Lemma identity_determines_payment_witness :
  exists p q, @ParseRequest (DemoGeth []) DemoX402 (demo_verify ("0x" +:+ Repeat "A" 40)) = inl p /\
    @ParseRequest (DemoGeth []) DemoX402 (demo_verify ("0x" +:+ Repeat "a" 40)) = inl q /\ vp_Payer p = vp_Payer q.
Proof.
  destruct (@ParseRequest (DemoGeth []) DemoX402 (demo_verify ("0x" +:+ Repeat "A" 40))) as [p|r] eqn:E;
    [|vm_compute in E; discriminate].
  destruct (@ParseRequest (DemoGeth []) DemoX402 (demo_verify ("0x" +:+ Repeat "a" 40))) as [q|r] eqn:F;
    [|vm_compute in F; discriminate].
  exists p, q. split; [reflexivity|]. split; [reflexivity|].
  destruct (@identity_determines_payment (DemoGeth []) DemoX402 (demo_verify ("0x" +:+ Repeat "A" 40))
    (demo_verify ("0x" +:+ Repeat "a" 40)) p q E F) as (_ & [[Hc _]|(_ & Hp & _)]).
  - vm_compute in E, F. injection E as <-. injection F as <-. reflexivity.
  - exfalso. apply Hc. vm_compute in E, F. injection E as <-. injection F as <-. reflexivity.
  - exact Hp.
Defined.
━━━━━━━━
**To do**: Make an exact transcription of the entries above.

**Written solution**:
Lemma identity_determines_payment_witness :
  exists p q, @ParseRequest (DemoGeth []) DemoX402 (demo_verify ("0x" +:+ Repeat "A" 40)) = inl p /\
    @ParseRequest (DemoGeth []) DemoX402 (demo_verify ("0x" +:+ Repeat "a" 40)) = inl q /\ vp_Payer p = vp_Payer q.
Proof.
  destruct (@ParseRequest (DemoGeth []) DemoX402 (demo_verify ("0x" +:+ Repeat "A" 40))) as [p|r] eqn:E;
    [|vm_compute in E; discriminate].
  destruct (@ParseRequest (DemoGeth []) DemoX402 (demo_verify ("0x" +:+ Repeat "a" 40))) as [q|r] eqn:F;
    [|vm_compute in F; discriminate].
  exists p, q. split; [reflexivity|]. split; [reflexivity|].
  destruct (@identity_determines_payment (DemoGeth []) DemoX402 (demo_verify ("0x" +:+ Repeat "A" 40))
    (demo_verify ("0x" +:+ Repeat "a" 40)) p q E F) as (_ & [[Hc _]|(_ & Hp & _)]).
  - vm_compute in E, F. injection E as <-. injection F as <-. reflexivity.
  - exfalso. apply Hc. vm_compute in E, F. injection E as <-. injection F as <-. reflexivity.
  - exact Hp.
Defined.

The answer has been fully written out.